Sunday, March 11, 2001
Men's Tournament Preview
Kentucky-Duke looms anew
By Mike Lopresti
Gannett News Service
INDIANAPOLIS Consider the possibilities. Duke vs. Kentucky for the East Regional final in Philadelphia, just as they did in an immortal game in 1992.
Maryland having a second-round date in the West with Georgia State ... and Lefty Driesell, the coach it once fired.
Illinois and Arizona, 2,000 miles apart but together in the Midwest bracket, somehow playing for the third time this season, with a Final Four berth on the table.
The NCAA Tournament got its marching orders Sunday, with the usual promise of intrigue. And when pondering the brackets, notice the loss totals for some of the highest seeded teams.
They show what kind of tumultuous college basketball season it has been, as hot teams turned cold and cold teams turned hot.
No. 1 seeds went to Duke, Stanford, Illinois and defending champion Michigan State, for the third straight year. Illinois is 24-7, tying Michigan State's 2000 record for most losses ever by a No. 1.
Joining North Carolina, Arizona and Iowa State at No. 2 is surging 22-9 Kentucky. No second seed has ever had nine defeats before.
No. 3? Boston College, Florida, Mississippi ... and 21-10 Maryland. Second highest loss figure for a No. 3 in history.
At No. 4 are UCLA, Oklahoma, Kansas ... and 21-12 Indiana, which stormed to the Big Ten title game. Most losses ever for a No. 4.
And so it went Sunday in a sport of growing parity that will crown a champion April 2 in Minneapolis.
The NCAA selection committee sent two unmistakable messages.
One is how it loves tough schedules. Which is why Georgia got in with a 16-14 record, and Alabama did not at 21-10.
Secondly is how it adores the major conferences. The six megaleagues ACC, Big East, Big Ten, Big 12, Pac-10 and SEC put in 35 of the 65 teams, led by the Big Ten's seven.
Committee chairman Mike Tranghese, commissioner of the Big East, mentioned four vexing problems as the weekend went on.
Deciding whether Illinois or Michigan State would stay in its home region in the Midwest. Illinois got the nod by virtue of beating Michigan State during the season and going further in the conference tournament.
Deciding four No. 1 seeds. North Carolina was the team left out, mostly because of a 4-4 finish.
Georgia's fate, with a 16-14 record, built against the nation's toughest schedule. The Bulldogs played 16 different teams in the top 100 of the RPI computer rankings.

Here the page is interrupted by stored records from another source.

(** C2.  Tier selection is a strict-threshold decision on the blur and
    contrast metrics: Low iff blur > 100 and contrast > 50; Medium iff
    that fails and blur > 50 and contrast > 30; High otherwise.  At the
    boundary blur = 100, contrast = 50 the tier is Medium. *)
Theorem C2_tier_selection_is_strict `{Backend} (img : ndarray) (blur : Q) :
  laplacian_var img = Some blur ->
  let contrast := std img in
  (_determine_enhancement_level img = Some low
     <-> (100 < blur /\ 50 < contrast)%Q)
  /\ (_determine_enhancement_level img = Some medium
     <-> (~ (100 < blur /\ 50 < contrast) /\ 50 < blur /\ 30 < contrast)%Q)
  /\ (_determine_enhancement_level img = Some high
     <-> (~ (100 < blur /\ 50 < contrast) /\ ~ (50 < blur /\ 30 < contrast))%Q)
  /\ ((blur == 100)%Q -> (contrast == 50)%Q ->
      _determine_enhancement_level img = Some medium).
Proof.
  intros Hb contrast. unfold _determine_enhancement_level. rewrite Hb. simpl.
  fold contrast.
  destruct (Qltb 100 blur) eqn:B1, (Qltb 50 contrast) eqn:C1,
           (Qltb 50 blur) eqn:B2, (Qltb 30 contrast) eqn:C2; simpl;
    repeat match goal with
           | E : Qltb _ _ = true |- _ => apply Qltb_lt in E
           | E : Qltb _ _ = false |- _ => apply Qltb_ge in E
           end;
    repeat split; try discriminate; try congruence; try tauto; try lra;
    try (intros; exfalso; lra); try (intros [? ?]; lra);
    try (intros [? [? ?]]; lra); try (intros [? ?]; exfalso; tauto).
Qed.

Lemma C2_witness :
  @laplacian_var Toy.world Toy.scan = Some 100%Q
  /\ @_determine_enhancement_level Toy.world Toy.scan = Some medium.
Proof.
  split; [reflexivity|].
  destruct (@C2_tier_selection_is_strict Toy.world Toy.scan 100 eq_refl)
    as (_ & _ & _ & Hboundary).
  apply Hboundary; reflexivity.
Defined.

(** C3.  For every list of recognised word tokens, the raster path
    returns the non-blank word texts joined by single spaces, and the mean
    of the raw confidences of the words with non-blank text and confidence
    different from -1, divided by 100, or 0 when no word qualifies; it
    calls the recognition backend once.  The words ("Hello",90), ("",-1),
    ("World",80) give "Hello World" and 0.85. *)
Theorem C3_raster_path_aggregates_words `{Backend}
    (self : OCRModel.t) (img : pil) (lang_code : option str)
    (tokens : list (str * Q)) :
  image_to_data img (OCRModel.ocr_language self lang_code) = Some (data_of tokens) ->
  OCRModel.extract_text_from_image self (inl img) lang_code
  = ([Recognize img (OCRModel.ocr_language self lang_code)],
     Some (raster_text tokens, raster_confidence tokens))
  /\ (let hello := [(lit "Hello", 90%Q); (lit "", (-1)%Q); (lit "World", 80%Q)] in
      OCRModel.full_text_of (data_of hello) = lit "Hello World"
      /\ (OCRModel.confidence_score_of (data_of hello) == 0.85)%Q).
Proof.
  intros Hdata. split.
  - unfold OCRModel.extract_text_from_image.
    unfold mbind, io_mbind, mret, io_mret, io_bind, io_tell, io_lift, io_ret.
    rewrite Hdata. simpl.
    rewrite full_text_of_tokens, confidence_score_of_tokens. reflexivity.
  - split; vm_compute; reflexivity.
Qed.
Lemma collect_lookup (R : list Layer) :
  NoDup (GetGuid <$> R) ->
  forall (m : gmap N Layer),
    (forall l, l ∈ R -> m !! GetGuid l = None) ->
    forall g l,
      foldl (fun m base => std_map_insert (GetGuid base) base m) m R !! g = Some l
      <-> m !! g = Some l \/ (l ∈ R /\ GetGuid l = g).
Proof.
  induction R as [|a R IH]; intros Hnd m Hfresh g l; simpl.
  - split; [by left|]. intros [H|[H _]]; [done|]. by apply elem_of_nil in H.
  - rewrite fmap_cons in Hnd. apply NoDup_cons in Hnd as [Ha Hnd].
    rewrite lookup_std_map_insert_fresh by (apply Hfresh; left).
    rewrite IH; [|done|].
    + rewrite lookup_insert. case_decide as Hg.
      * subst g. pose proof (Hfresh a (list_elem_of_here _ _)) as Hna.
        rewrite Hna. split.
        -- intros [H|[H1 H2]].
           ++ injection H as <-. right. split; [left|done].
           ++ right. split; [by right|done].
        -- intros [H|[H1 H2]]; [done|].
           apply elem_of_cons in H1 as [->|H1]; [by left|]. right; by split.
      * split.
        -- intros [H|[H1 H2]]; [by left | right; split; [by right | done]].
        -- intros [H|[H1 H2]]; [by left|].
           apply elem_of_cons in H1 as [->|H1]; [done|]. right; by split.
    + intros l' Hl'. rewrite lookup_insert_ne.
      * apply Hfresh. by right.
      * intros Heq. apply Ha. rewrite Heq. by apply list_elem_of_fmap_2.
Qed.

Lemma erase_lookup (R : list Layer) (m : gmap N Layer) g l :
  foldl (fun m c => if decide (is_convolution2d c)
                    then std_map_erase (GetGuid c) m else m) m R !! g = Some l
  <-> m !! g = Some l /\ Forall (fun c => is_convolution2d c -> GetGuid c ≠ g) R.
Proof.
  revert m; induction R as [|a R IH]; intros m; simpl.
  - split; [intros H; split; [done | constructor] | by intros [H _]].
  - rewrite IH, Forall_cons. case_decide as Hc.
    + unfold std_map_erase. rewrite lookup_delete. case_decide as Hg.
      * split; [by intros [H _] | intros (_ & H & _); by destruct (H Hc)].
      * split; [intros [H1 H2]; split; [done | split; [done|done]]
               | intros (H1 & _ & H2); by split].
    + split; [intros [H1 H2]; split; [done | split; [done|done]]
             | intros (H1 & _ & H2); by split].
Qed.
(* ===== verification/_CoqProject ===== *)
-Q . S2P
Prelude.v
Lists.v
MatrixMath.v
Camera.v
CameraProps.v
Contract.v
InputMode.v
Reflection.v
ReflectionProps.v
Geometry.v
GeometryProps.v
GL.v
GLProps.v
WebGLApp.v
RenderProps.v
SceneProps.v
AppProps.v
FrameProps.v
MirrorProps.v
StartProps.v
Application.v
(* ===== verification/Prelude.v ===== *)
(** * Reflexo e Transparencia: a verified model of the WebGL mirror viewer

    The program is a browser application (src/js/main.js, src/js/camera.js,
    src/js/geometry.js) that flies a camera through a scene of a cube, a
    sphere and a vertical glass plane at x = 0; the glass shows a reflection
    of the scene that is rendered from a mirrored camera into an offscreen
    framebuffer and blended onto the plane.

    ** Parts of the program and how they interact

    The listener of [DOMContentLoaded] (main.js) constructs a [WebGLApp].
    Its constructor gets the WebGL 2 context of the canvas, constructs the
    [FlybyCamera] (camera.js), which registers the keyboard, mouse, wheel and
    pointer-lock listeners, and calls [init].  [init] sizes the canvas
    and starts to load two shader programs; the constructor returns while
    they load.  When they have arrived [init] links them, builds the three
    meshes (geometry.js) and uploads them as vertex arrays, creates the
    textures and the reflection framebuffer, registers the listeners of the
    page controls and renders the first frame.  Every frame [render] moves the
    camera by the keys held, counts the frame, renders the scene mirrored
    into the framebuffer ([renderReflectionPass]), renders it on the canvas
    and the glass plane over it ([renderMainScene]), and asks the browser
    for the next frame.

    ** The files and what they model

    - [Prelude] (this file): the JavaScript number model and the shared
      automation.  A JS number is a real number ([R]); [Math.min],
      [Math.max], [Math.sqrt], [Math.cos], [Math.sin], [Math.tan],
      [Math.round] and [Math.PI] are the functions of module [Math]; a
      comparison of the source ([len > 0.0001]) is a boolean ([Rgtb]); the
      chain [a || b || 0] over possibly-undefined numbers is [or_num].
    - [Lists]: loops that [push] onto arrays, as folds, with the length and
      the elements of what they build; [forLoop], the [for] statement run
      test by test with a bound on the number of tests.
    - [MatrixMath]: [Float32Array] vectors and 4x4 matrices as records
      ([Vec3], [Vec4], [Mat4]) indexed the way the source indexes them
      ([a.[5]]), [multiplyMatrices] (main.js) and the reference look-at and
      perspective constructions that the camera and the reflection inline.
    - [Camera], [CameraProps]: class [FlybyCamera] of camera.js.  Its fields
      are the record [FlybyCamera]; [constructor], [update],
      [updateViewMatrix], [updateProjectionMatrix], [reset], [getPosition],
      [getForward] and every listener of [setupEventListeners] and
      [setupFallbackMouseControls] is one definition, taking the event's
      data and the time [performance.now()] returned as arguments.
      [handle] dispatches an event to the listeners in the order they were
      registered, and [reachable] are the states of a camera during its
      life.
    - [Contract]: what the application relies on of its camera, as the
      class [CameraContract] of the predicates on cameras that hold of a
      new camera, are kept by every listener and method, bound the pitch
      and make the view matrix the look-at matrix of the pose.  The state
      invariant and [reachable] are instances, and [reachable] is the
      least.  The lemmas about the application are proved for any
      predicate of the class; the theorems of [Application] are stated for
      [reachable].
    - [InputMode]: the input-mode machine of the specification ([Router],
      [route], [lookDelta]) and the relation [implements] between the
      camera and a state of the machine.
    - [Reflection], [ReflectionProps]: [calculateReflectionViewMatrix] and
      the reflection view-projection product of
      [setupGlassProgramUniforms] (main.js), with the mirror map across the
      plane x = 0.
    - [Geometry], [GeometryProps]: [createCube], [createSphere] and
      [createPlane] of geometry.js, with arrays as lists and
      [Uint16Array] keeping the low 16 bits; [createSphereLoop] is
      [createSphere] with its loops run test by test.
    - [GL], [GLProps]: the part of a WebGL 2 context that main.js drives
      (module [gl], one definition per call of the context), as a record
      of the state [GLState], and the statements of the source as a monad
      [GL] of state, recorded outputs and exceptions.  An [Output] is a
      clear or a draw with the state it ran in, an error of the context, or
      an effect on the page (console, alert, text, listener, frame
      request).
    - [WebGLApp]: class [WebGLApp] of main.js (module [App], one definition
      per method and per listener), the functions it imports from
      shaders.js and framebuffer.js, whose success an [Environment] decides,
      and the application as a machine.  The asynchronous [init] is two
      definitions beside its text: [init_begin], the statements that run
      inside the constructor, and [init_resume], the rest.  The machine has
      three phases ([Phase]): [loading] from the return of the listener of
      [DOMContentLoaded] ([main]) until the shader files have arrived,
      with the events of the page handled by the listeners registered by
      then ([stepLoading]); then [settle] runs the rest of [init] and the
      application is [rendering], its events handled by [step]
      ([runEvents] for a sequence), or [failed].  [running] are the states
      the machine reaches.  The [resize] listener ([on_resize]) is
      modelled with the exception that [resize] does not catch
      ([listener]): the page reports it, and the application keeps the
      fields that [resize] assigned before the call that threw
      ([resizedCanvas]).
    - [RenderProps]: the two passes, symbolically executed: the state of
      every clear and draw.
    - [SceneProps]: [createVAO], [createGeometry], the model matrices and
      where they put the meshes.
    - [AppProps]: [updateFPS], one frame, [resize] and its listener,
      [loadShaders], the two parts of [init], and the invariants of an
      application that renders: [canRender], which every event keeps on
      every environment, and [appInvariant], which adds that the
      reflection target has the size of the canvas and is kept as long as
      every reflection target can be completed.
    - [FrameProps]: what a frame puts out, and the steps of an application
      that can render, a resize that throws included.
    - [MirrorProps]: the relation [mirrors] between the state of the
      reflection draw of an object and the state of its main draw.
    - [StartProps]: the constructor, the listeners of a loading
      application and its invariant ([loadingInvariant]), [settle],
      startup that fails, and the invariants of the phases: [survives] on an
      environment on which the shaders load ([loads]), [lives] on one that
      works ([working]).
    - [Application]: the theorems about the life of the application, with
      an example environment and example states for their witnesses.

    ** What the theorems show

    - [MatrixMath]: [multiplyMatrices] is composition of the linear maps in
      column-major, column-vector convention; the identity is neutral; the
      product is associative; the look-at matrix of a non-degenerate pair
      is a rigid motion that puts the eye at the origin and the target on
      the negative z axis.
    - [CameraProps]: the pitch stays in [-89, 89] and the speed in
      [0.5, 20] under every handler and so in every reachable state; the
      stored view matrix always equals the look-at matrix of the current
      position and orientation; within the pitch range neither
      normalisation guard of the look-at code can fail, so the view matrix
      is orthonormal; [update] clamps the elapsed time at 0.1 s and moves
      along the view axes; [reset] restores the spawn pose; the routing of
      pointer motion between pointer lock and the click-and-drag fallback.
    - [InputMode]: the listeners of the camera implement the input-mode
      machine as long as the click-and-drag fallback is entered at most
      once ([input_mode_refinement]); [CameraProps] shows that a drag is
      applied n times after n rejected requests.
    - [ReflectionProps]: the inlined look-at of
      [calculateReflectionViewMatrix] is the look-at of the mirrored eye and
      target; mirroring is an involution; the reflection view is the camera
      view conjugated by the mirror, up to a flip of the eye-space x axis.
    - [GeometryProps]: the meshes are well formed (array lengths, every
      index names a vertex) up to 255 segments of the sphere, and the
      indices wrap from 256 on; the vertices of the sphere are the points of
      the latitude-longitude grid with unit normals; the winding of the
      cube and the plane; the loops of [createSphere] end.
    - [SceneProps]: [createVAO] binds the three attributes and the index
      buffer of a mesh to a new vertex array; [createGeometry] leaves three
      drawable objects with the index counts of their meshes; the cube is
      left of the glass, the sphere right of it, the glass in the mirror
      plane x = 0.
    - [Contract], [ReflectionProps]: for every predicate of the class the
      reflection view matrix is the view matrix conjugated by the mirror
      ([good_mirrored_view]); the application uses it for its camera.
    - [AppProps]: the two parts of [init] in sequence are [init]
      ([init_split]).
    - [Application]: on an environment on which the shaders load and the
      first reflection target can be completed, the listener of
      [DOMContentLoaded] returns an application that loads its shaders
      ([main_spec]); whatever events arrive meanwhile the rest of [init]
      renders the first frame ([loading_completes], [settle_spec]); on an
      environment that works every state satisfies the invariant of its
      phase and the application never fails ([running_invariant]); on
      every environment on which the shaders load, every event of an
      application that renders is handled without an error of the context
      ([events_handled]) and the render loop asks for exactly one frame
      per frame ([frame_loop]), also when a resize throws because the new
      reflection target cannot be completed ([resize_failure]).  In every
      frame the reflection pass draws what the main pass draws, mirrored:
      this composes the camera, the reflection transform and the two
      passes ([reflection_mirrors_scene]).  What each pass clears and
      draws, in which state ([renderReflectionPass_spec],
      [renderMainScene_spec], [render_spec]); [resize], [updateFPS] and
      the transparency slider; and when the environment does not work,
      startup ends with an alert and draws nothing ([main_failure],
      [settle_failure]).

    ** Numbers

    JavaScript numbers are IEEE binary64 values and a [Float32Array] rounds
    what is stored in it to binary32.  The model computes with real numbers:
    no rounding, no NaN and no infinities.  Every theorem is therefore a
    statement about the exact arithmetic the code approximates; where the
    code divides, the theorems carry the hypothesis (or prove from the
    state invariant) that the divisor is not zero, because in [R] a division
    by zero is an unspecified number while JavaScript yields an infinity or
    NaN.  Time stamps are milliseconds as returned by [performance.now()].
    The indices of a mesh are integers ([Z]) reduced modulo 65536 where the
    source stores them in a [Uint16Array].

    ** Bounds and fuel

    Every definition is a total function by structural recursion, except
    that [forLoop] takes the number of tests of the loop condition it may
    make: [createSphere_terminates] shows that [segments + 2] tests are
    enough for each of the four loops of [createSphere] and that
    [segments + 1] are not.  The number of segments is a natural number;
    the source would also accept a fraction, and would not end on
    [Infinity].  The render loop is not a loop of the model: a frame is one
    event ([requestedFrame]) of the machine, which the browser delivers
    after [render] asked for it.

    ** The context and the environment

    The WebGL context is modelled from the WebGL 2 specification, not from
    code: handles are natural numbers given out in order ([nextHandle]); a
    draw fails with [INVALID_OPERATION] when no program is in use, when the
    bound vertex array has no index buffer or too few indices, or when a
    sampler of the program reads the texture being rendered to; a uniform
    call fails for a location of another program.  An [Environment] says
    whether the browser has WebGL 2, which shader files load, which pairs of
    sources link (and with which active uniforms), and which framebuffers
    are complete.  On an environment that [loads], the browser has WebGL 2,
    the shader files load and link, and the scene program declares no
    sampler but [uTexture]; on one that is [working], every framebuffer
    can be completed as well.  The theorems say which of the two they
    assume.  [createFramebuffer] is modelled from its use: when it throws
    it leaves the context as it was.

    ** Not modelled

    Rasterisation, the shaders themselves, the contents of textures and the
    DOM are not modelled.  [init] is suspended once in the model, at the
    first [fetch] of [loadShaders]: the source awaits four files one after
    the other and assigns nothing between them, so an event between two of
    them does what it does before the first.  Of the listeners, only that
    of [resize] is modelled with what it leaves behind when it throws: it
    is the only one that throws in a state of an application that can
    render ([events_handled]).  Where another listener throws, the machine
    has no next state.  The listeners of a [failed] application read none
    of the fields that the failed [init] had assigned, and the model does
    not keep them.  The shaders are outside the sources: whether the
    clipping plane, the mirrored light and the eye position that the
    reflection pass uploads give the image of a mirror is not decided
    here, only that they are uploaded ([reflection_mirrors_scene]).  The
    browser's side of the pointer lock
    (when it grants, rejects and releases the lock) is an input of the
    model: the events of [handle].  shaders.js and framebuffer.js are imported by
    main.js but are not part of the sources; [createProceduralTexture] is
    imported and never called. *)

From Stdlib Require Import Reals Lra Psatz Bool.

Our committee feels very strongly about nonconference play, Tranghese said. If we had said to Georgia we're going to penalize you, what kind of message is it?
Who got it in, who was left out. Alabama was doomed by a 1-5 finish and so-so nonconference schedule. Mississippi State by a borderline 16-12 record and quick exit from the SEC tournament.
Richmond, at 21-6, may have been the toughest call. The Spiders fell away, Tranghese said, because three of their losses came against teams ranked 180 or worse on the RPI list.